*** GIVEN ENTRIES ***

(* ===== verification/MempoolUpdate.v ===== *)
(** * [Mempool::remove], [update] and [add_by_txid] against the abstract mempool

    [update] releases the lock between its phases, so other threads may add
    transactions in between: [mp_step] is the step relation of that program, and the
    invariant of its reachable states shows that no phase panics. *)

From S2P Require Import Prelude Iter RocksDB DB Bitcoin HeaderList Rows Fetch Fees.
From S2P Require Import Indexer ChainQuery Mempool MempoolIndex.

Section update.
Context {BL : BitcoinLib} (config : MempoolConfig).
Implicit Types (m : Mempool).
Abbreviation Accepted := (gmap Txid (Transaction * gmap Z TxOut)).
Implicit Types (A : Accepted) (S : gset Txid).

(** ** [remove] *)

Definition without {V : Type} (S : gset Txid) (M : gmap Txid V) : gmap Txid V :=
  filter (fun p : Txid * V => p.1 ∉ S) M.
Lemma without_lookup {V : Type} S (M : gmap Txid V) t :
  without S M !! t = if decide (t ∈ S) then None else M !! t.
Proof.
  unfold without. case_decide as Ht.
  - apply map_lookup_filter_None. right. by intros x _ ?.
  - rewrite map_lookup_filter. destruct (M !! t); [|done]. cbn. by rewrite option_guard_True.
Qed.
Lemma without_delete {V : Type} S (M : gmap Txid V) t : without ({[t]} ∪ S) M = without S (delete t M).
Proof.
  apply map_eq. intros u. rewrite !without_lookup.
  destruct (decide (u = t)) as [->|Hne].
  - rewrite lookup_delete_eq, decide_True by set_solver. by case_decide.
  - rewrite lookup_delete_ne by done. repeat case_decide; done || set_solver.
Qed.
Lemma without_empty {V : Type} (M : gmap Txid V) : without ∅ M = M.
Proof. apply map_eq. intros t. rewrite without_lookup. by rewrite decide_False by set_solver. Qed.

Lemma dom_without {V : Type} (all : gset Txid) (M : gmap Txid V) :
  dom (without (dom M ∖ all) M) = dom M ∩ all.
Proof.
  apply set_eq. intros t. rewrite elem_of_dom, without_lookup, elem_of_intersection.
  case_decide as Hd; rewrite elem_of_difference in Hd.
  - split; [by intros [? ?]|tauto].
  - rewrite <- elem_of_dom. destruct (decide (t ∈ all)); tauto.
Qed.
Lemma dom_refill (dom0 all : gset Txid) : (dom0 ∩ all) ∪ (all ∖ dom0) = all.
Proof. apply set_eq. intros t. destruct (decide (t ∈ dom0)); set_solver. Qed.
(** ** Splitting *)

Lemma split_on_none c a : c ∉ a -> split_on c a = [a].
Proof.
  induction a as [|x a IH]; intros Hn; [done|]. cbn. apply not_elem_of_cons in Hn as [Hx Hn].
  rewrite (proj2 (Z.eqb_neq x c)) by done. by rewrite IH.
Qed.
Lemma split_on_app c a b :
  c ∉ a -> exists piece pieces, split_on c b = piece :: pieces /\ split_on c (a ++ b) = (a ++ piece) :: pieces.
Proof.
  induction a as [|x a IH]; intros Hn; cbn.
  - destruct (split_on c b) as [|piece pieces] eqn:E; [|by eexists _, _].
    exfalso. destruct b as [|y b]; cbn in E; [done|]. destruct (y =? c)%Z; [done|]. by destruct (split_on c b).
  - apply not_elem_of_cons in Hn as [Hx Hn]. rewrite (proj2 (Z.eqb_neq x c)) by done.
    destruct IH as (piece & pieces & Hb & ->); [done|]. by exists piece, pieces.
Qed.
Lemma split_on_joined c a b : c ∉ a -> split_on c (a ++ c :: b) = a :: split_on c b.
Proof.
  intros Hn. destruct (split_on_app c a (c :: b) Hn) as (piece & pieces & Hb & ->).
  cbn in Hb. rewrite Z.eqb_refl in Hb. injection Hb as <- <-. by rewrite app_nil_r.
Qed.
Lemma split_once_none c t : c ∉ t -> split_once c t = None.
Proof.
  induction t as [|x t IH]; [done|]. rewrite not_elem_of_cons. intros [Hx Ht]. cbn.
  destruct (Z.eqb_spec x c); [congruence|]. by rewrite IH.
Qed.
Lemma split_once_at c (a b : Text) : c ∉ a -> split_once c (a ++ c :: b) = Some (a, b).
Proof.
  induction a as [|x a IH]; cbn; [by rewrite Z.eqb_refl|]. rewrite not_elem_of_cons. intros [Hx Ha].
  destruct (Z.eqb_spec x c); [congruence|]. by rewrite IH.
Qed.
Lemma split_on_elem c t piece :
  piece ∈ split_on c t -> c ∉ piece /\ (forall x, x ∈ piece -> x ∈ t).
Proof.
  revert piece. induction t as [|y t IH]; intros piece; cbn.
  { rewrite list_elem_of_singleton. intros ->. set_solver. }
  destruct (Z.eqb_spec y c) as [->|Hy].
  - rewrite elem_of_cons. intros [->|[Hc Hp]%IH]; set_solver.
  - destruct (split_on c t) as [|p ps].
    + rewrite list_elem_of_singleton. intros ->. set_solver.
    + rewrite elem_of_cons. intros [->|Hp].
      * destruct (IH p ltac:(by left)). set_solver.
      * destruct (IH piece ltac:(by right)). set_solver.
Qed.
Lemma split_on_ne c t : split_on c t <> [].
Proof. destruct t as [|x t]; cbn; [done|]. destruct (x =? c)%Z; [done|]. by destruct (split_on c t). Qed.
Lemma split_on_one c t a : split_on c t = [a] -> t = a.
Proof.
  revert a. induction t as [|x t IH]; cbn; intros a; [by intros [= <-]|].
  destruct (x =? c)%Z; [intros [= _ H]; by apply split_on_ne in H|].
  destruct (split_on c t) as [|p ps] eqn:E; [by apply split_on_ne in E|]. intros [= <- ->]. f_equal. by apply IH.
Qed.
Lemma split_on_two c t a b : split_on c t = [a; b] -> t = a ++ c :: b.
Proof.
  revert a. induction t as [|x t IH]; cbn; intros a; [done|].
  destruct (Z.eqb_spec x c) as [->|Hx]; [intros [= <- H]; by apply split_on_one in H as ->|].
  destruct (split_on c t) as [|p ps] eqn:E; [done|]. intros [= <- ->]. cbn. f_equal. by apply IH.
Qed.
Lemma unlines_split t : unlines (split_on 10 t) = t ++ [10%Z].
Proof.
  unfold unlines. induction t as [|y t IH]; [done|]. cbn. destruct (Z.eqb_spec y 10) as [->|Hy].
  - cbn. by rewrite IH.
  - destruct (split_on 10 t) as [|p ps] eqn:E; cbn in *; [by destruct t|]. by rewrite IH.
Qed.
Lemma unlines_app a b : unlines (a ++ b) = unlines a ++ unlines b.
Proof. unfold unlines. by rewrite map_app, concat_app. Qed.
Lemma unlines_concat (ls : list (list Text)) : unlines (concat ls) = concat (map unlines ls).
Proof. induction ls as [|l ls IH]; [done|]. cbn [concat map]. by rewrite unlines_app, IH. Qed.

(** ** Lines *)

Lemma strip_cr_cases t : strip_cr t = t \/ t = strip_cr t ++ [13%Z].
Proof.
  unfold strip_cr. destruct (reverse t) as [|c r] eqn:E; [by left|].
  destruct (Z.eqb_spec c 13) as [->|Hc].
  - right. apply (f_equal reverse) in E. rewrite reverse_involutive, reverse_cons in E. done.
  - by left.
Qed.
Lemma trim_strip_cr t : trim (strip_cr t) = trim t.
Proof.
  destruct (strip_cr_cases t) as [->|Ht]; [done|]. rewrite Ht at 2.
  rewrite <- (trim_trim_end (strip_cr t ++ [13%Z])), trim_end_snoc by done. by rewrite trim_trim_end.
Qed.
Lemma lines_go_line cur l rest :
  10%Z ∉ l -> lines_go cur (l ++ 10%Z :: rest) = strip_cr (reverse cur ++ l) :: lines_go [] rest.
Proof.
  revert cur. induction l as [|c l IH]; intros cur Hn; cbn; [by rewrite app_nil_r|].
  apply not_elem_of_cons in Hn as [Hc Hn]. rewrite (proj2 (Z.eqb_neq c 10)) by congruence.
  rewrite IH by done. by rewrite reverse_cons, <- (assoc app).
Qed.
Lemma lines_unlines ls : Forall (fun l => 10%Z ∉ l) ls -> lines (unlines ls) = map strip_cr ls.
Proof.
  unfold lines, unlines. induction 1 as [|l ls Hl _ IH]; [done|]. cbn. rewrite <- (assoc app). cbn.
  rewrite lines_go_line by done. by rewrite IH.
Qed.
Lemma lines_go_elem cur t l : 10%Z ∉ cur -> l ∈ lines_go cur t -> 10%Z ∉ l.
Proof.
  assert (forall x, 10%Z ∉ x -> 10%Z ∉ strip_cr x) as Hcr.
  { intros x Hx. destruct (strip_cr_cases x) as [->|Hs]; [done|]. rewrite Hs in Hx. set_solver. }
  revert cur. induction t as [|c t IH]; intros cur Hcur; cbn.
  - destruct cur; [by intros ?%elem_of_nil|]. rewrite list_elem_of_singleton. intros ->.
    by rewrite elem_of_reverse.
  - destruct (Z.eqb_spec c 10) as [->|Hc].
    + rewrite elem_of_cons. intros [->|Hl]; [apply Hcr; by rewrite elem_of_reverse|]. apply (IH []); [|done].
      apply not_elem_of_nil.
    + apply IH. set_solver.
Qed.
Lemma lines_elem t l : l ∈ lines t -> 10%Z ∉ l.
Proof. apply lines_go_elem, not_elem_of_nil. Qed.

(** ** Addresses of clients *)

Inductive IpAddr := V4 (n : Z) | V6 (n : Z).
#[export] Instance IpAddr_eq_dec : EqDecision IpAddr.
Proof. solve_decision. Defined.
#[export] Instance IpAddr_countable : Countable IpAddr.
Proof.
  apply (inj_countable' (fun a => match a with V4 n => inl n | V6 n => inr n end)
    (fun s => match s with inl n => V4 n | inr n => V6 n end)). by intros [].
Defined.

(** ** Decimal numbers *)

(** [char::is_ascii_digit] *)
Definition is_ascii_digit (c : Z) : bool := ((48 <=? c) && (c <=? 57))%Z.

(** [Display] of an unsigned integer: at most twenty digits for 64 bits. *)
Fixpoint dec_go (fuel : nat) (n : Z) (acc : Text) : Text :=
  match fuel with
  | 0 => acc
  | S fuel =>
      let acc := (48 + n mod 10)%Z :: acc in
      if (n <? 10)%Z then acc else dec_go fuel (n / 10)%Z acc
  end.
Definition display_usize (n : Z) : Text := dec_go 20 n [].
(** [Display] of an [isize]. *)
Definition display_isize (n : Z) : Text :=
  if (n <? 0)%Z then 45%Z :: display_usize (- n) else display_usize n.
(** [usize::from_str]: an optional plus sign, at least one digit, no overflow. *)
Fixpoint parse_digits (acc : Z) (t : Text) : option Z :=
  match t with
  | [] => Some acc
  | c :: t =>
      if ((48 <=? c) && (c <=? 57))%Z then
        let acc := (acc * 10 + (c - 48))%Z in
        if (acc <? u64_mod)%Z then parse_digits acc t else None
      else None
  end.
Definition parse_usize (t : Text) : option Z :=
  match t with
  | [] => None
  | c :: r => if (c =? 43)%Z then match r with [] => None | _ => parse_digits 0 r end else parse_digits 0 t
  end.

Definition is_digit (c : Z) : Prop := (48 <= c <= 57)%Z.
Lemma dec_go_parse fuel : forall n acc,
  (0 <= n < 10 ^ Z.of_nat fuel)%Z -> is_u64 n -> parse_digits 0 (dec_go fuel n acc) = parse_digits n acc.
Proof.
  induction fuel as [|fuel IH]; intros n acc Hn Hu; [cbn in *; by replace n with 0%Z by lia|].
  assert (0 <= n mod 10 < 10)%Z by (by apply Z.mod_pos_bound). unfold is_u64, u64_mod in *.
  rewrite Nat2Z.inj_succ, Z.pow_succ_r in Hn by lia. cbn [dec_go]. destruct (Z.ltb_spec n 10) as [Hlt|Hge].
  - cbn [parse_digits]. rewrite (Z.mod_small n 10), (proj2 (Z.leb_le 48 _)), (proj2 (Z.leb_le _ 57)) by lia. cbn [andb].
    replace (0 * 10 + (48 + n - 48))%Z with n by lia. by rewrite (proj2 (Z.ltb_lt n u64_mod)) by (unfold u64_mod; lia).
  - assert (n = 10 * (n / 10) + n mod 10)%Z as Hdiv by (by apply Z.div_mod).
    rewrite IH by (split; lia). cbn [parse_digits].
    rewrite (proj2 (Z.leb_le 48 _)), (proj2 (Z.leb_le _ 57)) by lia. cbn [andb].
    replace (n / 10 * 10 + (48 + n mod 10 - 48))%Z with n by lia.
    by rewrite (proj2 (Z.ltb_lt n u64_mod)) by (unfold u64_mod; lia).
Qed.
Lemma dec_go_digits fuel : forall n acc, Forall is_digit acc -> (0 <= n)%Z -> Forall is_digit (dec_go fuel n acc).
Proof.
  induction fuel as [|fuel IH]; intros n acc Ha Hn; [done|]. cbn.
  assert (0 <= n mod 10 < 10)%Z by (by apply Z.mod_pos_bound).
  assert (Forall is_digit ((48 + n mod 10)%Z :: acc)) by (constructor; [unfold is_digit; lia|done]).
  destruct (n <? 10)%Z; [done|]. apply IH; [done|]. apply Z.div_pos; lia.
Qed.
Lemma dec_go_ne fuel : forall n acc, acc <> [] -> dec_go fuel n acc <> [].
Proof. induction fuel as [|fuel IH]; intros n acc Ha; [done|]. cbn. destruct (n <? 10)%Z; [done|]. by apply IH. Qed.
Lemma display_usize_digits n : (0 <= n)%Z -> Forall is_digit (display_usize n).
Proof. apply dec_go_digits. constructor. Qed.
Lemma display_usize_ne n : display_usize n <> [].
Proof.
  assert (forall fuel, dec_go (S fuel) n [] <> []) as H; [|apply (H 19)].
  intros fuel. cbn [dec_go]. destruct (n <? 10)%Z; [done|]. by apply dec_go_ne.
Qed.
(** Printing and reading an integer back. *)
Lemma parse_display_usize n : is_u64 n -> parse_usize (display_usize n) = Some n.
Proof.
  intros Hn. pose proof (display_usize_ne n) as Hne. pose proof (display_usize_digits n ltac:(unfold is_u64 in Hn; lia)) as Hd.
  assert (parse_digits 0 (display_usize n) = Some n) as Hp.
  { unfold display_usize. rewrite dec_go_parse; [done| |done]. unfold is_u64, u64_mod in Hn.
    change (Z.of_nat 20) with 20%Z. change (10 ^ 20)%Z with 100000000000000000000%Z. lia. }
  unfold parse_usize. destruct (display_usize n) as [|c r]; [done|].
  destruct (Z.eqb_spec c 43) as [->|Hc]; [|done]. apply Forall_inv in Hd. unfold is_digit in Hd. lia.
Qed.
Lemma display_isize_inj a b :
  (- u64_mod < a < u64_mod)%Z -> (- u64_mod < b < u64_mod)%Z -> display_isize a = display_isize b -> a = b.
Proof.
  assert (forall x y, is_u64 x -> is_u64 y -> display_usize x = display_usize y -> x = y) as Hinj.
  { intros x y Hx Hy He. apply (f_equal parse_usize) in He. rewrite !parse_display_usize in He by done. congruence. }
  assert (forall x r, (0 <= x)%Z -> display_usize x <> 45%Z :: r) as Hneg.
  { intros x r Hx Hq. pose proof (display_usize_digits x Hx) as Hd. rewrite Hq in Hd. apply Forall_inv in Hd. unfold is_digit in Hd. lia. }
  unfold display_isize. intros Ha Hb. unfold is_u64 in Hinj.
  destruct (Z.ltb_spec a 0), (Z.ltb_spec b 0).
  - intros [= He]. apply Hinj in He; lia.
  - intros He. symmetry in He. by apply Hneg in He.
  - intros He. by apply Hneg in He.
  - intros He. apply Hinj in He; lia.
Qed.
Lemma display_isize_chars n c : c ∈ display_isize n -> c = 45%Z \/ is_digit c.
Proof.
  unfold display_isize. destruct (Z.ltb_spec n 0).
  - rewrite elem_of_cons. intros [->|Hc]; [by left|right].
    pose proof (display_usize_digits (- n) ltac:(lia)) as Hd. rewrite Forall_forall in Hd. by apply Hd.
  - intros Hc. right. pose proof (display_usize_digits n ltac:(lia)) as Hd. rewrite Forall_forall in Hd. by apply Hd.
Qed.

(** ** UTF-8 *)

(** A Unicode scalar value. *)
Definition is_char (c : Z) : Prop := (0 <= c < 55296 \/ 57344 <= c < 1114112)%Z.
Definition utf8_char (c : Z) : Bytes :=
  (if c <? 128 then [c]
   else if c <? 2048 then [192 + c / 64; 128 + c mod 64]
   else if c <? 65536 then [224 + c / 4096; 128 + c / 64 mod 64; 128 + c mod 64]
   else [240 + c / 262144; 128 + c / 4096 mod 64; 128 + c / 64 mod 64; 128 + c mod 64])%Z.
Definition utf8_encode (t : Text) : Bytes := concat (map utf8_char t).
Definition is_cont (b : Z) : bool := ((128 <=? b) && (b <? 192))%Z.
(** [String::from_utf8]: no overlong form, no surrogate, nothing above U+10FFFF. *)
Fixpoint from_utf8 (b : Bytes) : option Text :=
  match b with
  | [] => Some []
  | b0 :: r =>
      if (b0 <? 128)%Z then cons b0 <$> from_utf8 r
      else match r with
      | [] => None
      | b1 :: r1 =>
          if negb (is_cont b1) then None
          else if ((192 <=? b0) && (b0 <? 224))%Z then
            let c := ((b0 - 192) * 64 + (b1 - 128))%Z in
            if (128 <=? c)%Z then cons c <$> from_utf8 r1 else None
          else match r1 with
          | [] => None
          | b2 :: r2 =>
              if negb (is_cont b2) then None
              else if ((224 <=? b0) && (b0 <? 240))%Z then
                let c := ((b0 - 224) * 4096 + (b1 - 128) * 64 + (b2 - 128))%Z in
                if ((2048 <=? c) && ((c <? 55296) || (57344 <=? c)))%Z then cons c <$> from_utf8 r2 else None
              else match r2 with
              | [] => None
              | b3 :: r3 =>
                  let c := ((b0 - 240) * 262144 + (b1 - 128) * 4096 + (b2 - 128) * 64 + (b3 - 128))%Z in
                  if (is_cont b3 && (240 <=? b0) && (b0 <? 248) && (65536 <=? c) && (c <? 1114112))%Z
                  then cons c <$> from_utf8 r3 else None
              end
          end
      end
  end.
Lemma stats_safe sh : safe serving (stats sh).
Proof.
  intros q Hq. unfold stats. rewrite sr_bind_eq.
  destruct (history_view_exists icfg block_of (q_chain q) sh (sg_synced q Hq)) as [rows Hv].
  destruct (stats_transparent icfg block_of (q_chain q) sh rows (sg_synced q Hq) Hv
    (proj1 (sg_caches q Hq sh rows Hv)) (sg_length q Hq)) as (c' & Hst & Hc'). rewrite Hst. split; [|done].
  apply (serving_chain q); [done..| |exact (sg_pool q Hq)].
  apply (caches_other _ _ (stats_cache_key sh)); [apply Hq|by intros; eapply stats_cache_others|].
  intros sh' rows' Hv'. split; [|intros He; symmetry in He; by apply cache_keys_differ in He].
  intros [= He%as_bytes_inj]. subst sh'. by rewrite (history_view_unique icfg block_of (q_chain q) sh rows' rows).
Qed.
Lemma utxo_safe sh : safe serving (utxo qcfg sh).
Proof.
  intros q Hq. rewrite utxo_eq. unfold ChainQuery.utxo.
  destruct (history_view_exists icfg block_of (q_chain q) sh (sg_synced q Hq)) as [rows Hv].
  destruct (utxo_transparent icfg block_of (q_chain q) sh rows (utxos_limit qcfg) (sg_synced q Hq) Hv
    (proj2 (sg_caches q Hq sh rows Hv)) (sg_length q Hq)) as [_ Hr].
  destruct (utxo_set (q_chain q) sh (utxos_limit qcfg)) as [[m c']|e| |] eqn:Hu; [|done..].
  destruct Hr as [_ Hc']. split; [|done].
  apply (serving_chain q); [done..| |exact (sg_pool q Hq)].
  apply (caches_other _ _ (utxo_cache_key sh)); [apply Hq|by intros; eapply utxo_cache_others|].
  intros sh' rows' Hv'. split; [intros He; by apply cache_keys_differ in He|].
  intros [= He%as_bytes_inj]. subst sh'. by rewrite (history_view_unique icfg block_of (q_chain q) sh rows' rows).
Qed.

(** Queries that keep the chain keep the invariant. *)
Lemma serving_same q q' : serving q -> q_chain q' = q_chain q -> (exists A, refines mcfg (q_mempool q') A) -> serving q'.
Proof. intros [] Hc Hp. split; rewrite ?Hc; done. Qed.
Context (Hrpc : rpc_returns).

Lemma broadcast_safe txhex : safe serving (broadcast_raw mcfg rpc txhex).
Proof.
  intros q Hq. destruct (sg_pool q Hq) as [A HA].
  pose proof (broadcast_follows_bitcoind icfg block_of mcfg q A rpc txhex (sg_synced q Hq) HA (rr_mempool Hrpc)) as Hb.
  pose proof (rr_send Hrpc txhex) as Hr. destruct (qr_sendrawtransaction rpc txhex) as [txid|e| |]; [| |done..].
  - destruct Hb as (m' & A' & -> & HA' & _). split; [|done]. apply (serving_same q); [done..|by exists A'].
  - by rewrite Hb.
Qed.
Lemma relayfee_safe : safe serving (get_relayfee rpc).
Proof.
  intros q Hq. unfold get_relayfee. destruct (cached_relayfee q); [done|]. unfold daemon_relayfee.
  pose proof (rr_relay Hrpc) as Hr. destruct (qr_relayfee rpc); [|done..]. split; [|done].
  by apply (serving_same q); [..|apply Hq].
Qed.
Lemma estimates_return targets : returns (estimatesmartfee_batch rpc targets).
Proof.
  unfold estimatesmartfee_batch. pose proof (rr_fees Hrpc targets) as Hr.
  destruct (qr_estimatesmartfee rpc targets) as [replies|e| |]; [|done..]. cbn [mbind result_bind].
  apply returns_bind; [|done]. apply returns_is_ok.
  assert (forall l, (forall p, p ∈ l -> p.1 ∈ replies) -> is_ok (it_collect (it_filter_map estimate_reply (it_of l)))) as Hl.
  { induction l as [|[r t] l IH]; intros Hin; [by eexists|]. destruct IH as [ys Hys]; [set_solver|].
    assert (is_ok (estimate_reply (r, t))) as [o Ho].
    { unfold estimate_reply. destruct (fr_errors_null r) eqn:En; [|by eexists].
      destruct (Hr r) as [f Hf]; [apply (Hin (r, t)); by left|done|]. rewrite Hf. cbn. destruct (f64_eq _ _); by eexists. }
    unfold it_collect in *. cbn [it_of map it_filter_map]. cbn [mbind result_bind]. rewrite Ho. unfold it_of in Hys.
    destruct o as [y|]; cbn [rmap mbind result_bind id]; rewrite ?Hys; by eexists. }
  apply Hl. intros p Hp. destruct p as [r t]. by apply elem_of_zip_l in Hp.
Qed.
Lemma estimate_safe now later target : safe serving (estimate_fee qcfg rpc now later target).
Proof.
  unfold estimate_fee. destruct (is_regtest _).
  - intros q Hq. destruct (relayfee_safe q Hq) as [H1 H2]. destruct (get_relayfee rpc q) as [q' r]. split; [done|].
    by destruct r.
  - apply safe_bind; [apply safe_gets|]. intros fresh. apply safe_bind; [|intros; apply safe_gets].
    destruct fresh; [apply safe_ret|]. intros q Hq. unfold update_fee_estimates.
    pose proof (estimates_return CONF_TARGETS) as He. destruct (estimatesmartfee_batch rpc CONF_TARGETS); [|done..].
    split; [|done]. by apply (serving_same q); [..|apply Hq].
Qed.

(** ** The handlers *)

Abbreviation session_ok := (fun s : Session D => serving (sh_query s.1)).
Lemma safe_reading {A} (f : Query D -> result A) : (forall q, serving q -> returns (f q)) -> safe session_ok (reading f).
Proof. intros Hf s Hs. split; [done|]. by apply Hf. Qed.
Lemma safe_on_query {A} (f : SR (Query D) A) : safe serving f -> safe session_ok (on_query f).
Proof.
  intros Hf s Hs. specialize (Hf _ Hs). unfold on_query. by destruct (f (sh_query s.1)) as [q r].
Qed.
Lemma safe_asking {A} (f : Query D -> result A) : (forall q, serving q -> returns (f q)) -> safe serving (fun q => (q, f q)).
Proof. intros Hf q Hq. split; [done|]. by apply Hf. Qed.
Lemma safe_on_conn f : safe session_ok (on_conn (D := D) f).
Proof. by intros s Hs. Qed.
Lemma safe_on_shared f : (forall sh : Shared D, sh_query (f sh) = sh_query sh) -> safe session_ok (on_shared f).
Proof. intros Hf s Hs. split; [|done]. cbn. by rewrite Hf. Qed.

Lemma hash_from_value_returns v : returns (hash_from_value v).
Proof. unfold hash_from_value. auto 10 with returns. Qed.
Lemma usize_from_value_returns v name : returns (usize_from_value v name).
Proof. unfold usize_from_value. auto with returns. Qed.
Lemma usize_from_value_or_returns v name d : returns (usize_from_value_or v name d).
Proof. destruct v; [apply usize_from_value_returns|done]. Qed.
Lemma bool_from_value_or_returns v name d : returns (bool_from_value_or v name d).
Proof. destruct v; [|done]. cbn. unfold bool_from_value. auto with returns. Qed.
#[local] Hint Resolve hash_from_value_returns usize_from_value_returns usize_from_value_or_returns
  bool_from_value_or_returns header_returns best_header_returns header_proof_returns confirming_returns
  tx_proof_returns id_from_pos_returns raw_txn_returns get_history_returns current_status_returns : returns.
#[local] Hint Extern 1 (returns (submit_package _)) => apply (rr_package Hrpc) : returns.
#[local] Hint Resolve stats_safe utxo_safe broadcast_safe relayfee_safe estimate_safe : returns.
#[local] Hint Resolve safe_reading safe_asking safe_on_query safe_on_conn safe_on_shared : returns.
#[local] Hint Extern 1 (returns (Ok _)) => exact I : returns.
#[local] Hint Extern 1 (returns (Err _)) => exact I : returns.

*** End of GIVEN ENTRIES ***

» TASK DETAILS: In the records, locate each line holding the string "name" and copy it.

» EXERCISE ANSWER:
Lemma usize_from_value_returns v name : returns (usize_from_value v name).
Lemma usize_from_value_or_returns v name d : returns (usize_from_value_or v name d).
Lemma bool_from_value_or_returns v name d : returns (bool_from_value_or v name d).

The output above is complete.